### Dataset
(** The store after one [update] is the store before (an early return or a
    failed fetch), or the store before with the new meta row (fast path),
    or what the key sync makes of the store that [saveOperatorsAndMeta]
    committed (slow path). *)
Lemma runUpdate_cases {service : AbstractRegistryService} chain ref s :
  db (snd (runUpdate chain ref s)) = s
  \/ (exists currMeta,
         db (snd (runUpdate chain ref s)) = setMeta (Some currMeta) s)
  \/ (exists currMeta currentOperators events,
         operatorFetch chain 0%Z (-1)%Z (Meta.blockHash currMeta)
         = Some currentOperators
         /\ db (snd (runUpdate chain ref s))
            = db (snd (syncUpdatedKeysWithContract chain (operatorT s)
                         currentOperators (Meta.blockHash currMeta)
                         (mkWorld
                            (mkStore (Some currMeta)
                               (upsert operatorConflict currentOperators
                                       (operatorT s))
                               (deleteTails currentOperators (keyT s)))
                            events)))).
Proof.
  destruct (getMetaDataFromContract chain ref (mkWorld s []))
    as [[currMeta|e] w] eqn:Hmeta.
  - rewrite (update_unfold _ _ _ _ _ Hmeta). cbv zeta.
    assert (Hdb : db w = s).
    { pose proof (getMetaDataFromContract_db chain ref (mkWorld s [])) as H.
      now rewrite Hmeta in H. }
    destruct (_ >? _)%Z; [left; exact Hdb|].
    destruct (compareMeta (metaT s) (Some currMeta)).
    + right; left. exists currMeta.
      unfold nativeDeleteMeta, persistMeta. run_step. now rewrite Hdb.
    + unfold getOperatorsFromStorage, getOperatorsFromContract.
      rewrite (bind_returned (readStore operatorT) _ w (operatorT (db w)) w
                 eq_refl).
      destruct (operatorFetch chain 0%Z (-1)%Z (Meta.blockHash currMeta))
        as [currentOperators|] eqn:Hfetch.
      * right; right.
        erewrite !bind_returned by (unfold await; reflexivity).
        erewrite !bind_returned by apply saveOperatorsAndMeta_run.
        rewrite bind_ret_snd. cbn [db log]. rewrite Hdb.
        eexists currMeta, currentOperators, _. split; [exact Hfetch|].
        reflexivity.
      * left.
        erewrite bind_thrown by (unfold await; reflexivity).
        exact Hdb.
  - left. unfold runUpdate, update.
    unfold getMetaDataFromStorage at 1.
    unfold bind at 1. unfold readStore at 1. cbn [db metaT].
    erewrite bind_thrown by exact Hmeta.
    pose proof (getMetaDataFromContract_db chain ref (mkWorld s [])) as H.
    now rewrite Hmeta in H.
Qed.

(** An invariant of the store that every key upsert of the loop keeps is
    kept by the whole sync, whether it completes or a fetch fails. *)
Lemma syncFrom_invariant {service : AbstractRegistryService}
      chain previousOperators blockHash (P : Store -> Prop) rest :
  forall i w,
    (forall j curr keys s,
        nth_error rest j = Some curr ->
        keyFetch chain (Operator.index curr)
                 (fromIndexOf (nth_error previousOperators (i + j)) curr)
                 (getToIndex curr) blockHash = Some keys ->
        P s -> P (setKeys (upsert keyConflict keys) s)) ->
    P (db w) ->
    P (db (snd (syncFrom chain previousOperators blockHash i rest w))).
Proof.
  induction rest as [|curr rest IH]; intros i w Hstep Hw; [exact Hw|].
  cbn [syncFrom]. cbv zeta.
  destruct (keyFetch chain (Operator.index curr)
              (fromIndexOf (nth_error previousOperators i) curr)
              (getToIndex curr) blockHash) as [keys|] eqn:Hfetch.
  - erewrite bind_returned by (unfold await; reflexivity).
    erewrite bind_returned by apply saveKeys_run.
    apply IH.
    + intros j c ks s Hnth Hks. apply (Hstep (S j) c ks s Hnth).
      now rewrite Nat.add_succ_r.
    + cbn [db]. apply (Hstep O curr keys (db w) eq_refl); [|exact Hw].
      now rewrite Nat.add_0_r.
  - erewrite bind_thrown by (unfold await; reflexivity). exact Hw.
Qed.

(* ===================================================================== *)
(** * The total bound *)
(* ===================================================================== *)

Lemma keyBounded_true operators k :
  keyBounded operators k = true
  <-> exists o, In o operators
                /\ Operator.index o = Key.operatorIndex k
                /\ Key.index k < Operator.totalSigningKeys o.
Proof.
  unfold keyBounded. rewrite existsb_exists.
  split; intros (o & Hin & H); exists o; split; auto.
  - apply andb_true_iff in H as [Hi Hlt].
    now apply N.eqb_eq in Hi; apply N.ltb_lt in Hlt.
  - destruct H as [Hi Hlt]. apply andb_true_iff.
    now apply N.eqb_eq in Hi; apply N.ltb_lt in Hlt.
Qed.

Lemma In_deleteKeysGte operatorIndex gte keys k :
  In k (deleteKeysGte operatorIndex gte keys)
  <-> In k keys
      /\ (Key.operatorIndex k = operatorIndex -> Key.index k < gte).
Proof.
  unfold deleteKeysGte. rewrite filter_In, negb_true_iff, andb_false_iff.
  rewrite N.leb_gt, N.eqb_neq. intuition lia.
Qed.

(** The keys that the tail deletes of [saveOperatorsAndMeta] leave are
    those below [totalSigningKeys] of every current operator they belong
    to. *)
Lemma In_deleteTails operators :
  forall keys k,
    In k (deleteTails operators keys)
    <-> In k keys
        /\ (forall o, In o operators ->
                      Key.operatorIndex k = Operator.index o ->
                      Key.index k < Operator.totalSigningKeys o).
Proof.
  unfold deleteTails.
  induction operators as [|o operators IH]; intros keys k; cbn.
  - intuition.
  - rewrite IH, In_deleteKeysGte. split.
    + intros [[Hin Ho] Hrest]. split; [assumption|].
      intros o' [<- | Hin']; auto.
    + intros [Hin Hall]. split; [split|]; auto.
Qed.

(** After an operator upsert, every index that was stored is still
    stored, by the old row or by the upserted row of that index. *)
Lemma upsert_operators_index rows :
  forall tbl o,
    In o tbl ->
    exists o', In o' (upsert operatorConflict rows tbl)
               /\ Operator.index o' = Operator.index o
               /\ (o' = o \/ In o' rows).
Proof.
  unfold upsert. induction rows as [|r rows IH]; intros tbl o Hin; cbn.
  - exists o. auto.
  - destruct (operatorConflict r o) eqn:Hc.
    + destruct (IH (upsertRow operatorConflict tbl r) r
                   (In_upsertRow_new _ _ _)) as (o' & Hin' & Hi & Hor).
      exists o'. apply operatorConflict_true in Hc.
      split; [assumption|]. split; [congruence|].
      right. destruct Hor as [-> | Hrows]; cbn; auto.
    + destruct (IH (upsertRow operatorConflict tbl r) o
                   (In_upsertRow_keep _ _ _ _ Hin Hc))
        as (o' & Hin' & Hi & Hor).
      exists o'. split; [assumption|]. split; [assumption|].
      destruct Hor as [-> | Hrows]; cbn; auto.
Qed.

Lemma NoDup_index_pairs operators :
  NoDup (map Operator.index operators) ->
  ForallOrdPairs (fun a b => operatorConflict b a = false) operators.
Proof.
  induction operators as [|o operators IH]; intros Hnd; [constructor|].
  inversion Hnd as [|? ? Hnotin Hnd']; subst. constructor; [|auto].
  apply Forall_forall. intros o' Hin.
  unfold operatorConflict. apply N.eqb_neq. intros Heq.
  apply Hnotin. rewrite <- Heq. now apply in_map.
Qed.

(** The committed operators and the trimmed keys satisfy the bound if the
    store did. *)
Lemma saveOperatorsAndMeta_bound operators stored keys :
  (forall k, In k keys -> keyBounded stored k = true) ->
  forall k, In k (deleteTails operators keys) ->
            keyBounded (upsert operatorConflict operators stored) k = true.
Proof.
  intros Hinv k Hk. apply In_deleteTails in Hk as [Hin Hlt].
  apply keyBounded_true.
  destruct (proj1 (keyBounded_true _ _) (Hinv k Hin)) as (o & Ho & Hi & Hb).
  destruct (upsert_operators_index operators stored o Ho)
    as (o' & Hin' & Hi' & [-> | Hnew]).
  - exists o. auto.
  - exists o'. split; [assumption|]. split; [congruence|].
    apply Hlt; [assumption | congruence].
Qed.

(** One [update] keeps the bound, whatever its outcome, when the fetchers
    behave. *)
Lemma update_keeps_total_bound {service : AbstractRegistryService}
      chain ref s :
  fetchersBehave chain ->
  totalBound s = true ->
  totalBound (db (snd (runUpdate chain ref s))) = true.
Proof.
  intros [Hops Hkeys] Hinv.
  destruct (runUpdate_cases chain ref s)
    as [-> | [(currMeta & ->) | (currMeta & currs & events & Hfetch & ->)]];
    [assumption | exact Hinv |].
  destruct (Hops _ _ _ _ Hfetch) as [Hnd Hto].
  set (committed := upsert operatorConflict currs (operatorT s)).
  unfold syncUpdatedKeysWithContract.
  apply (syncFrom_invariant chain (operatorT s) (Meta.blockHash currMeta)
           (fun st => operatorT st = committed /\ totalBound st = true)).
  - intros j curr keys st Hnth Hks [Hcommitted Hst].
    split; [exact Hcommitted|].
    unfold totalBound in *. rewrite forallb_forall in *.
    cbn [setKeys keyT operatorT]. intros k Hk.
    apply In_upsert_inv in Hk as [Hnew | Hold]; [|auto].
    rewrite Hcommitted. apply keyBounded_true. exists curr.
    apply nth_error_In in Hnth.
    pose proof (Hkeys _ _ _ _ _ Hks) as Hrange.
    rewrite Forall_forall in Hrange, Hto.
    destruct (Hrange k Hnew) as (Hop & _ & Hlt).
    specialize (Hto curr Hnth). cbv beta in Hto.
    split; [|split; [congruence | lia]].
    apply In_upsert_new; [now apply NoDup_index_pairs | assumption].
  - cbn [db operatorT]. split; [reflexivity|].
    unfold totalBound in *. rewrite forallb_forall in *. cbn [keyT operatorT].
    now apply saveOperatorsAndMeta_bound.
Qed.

### Exercise
Please reproduce, exactly as they appear above, the lines from the line containing "Lemma upsert_operators_index rows" up to and including the line containing "totalBound (db (snd".

### Solution
Lemma upsert_operators_index rows :
  forall tbl o,
    In o tbl ->
    exists o', In o' (upsert operatorConflict rows tbl)
               /\ Operator.index o' = Operator.index o
               /\ (o' = o \/ In o' rows).
Proof.
  unfold upsert. induction rows as [|r rows IH]; intros tbl o Hin; cbn.
  - exists o. auto.
  - destruct (operatorConflict r o) eqn:Hc.
    + destruct (IH (upsertRow operatorConflict tbl r) r
                   (In_upsertRow_new _ _ _)) as (o' & Hin' & Hi & Hor).
      exists o'. apply operatorConflict_true in Hc.
      split; [assumption|]. split; [congruence|].
      right. destruct Hor as [-> | Hrows]; cbn; auto.
    + destruct (IH (upsertRow operatorConflict tbl r) o
                   (In_upsertRow_keep _ _ _ _ Hin Hc))
        as (o' & Hin' & Hi & Hor).
      exists o'. split; [assumption|]. split; [assumption|].
      destruct Hor as [-> | Hrows]; cbn; auto.
Qed.

Lemma NoDup_index_pairs operators :
  NoDup (map Operator.index operators) ->
  ForallOrdPairs (fun a b => operatorConflict b a = false) operators.
Proof.
  induction operators as [|o operators IH]; intros Hnd; [constructor|].
  inversion Hnd as [|? ? Hnotin Hnd']; subst. constructor; [|auto].
  apply Forall_forall. intros o' Hin.
  unfold operatorConflict. apply N.eqb_neq. intros Heq.
  apply Hnotin. rewrite <- Heq. now apply in_map.
Qed.

(** The committed operators and the trimmed keys satisfy the bound if the
    store did. *)
Lemma saveOperatorsAndMeta_bound operators stored keys :
  (forall k, In k keys -> keyBounded stored k = true) ->
  forall k, In k (deleteTails operators keys) ->
            keyBounded (upsert operatorConflict operators stored) k = true.
Proof.
  intros Hinv k Hk. apply In_deleteTails in Hk as [Hin Hlt].
  apply keyBounded_true.
  destruct (proj1 (keyBounded_true _ _) (Hinv k Hin)) as (o & Ho & Hi & Hb).
  destruct (upsert_operators_index operators stored o Ho)
    as (o' & Hin' & Hi' & [-> | Hnew]).
  - exists o. auto.
  - exists o'. split; [assumption|]. split; [congruence|].
    apply Hlt; [assumption | congruence].
Qed.

(** One [update] keeps the bound, whatever its outcome, when the fetchers
    behave. *)
Lemma update_keeps_total_bound {service : AbstractRegistryService}
      chain ref s :
  fetchersBehave chain ->
  totalBound s = true ->
  totalBound (db (snd (runUpdate chain ref s))) = true.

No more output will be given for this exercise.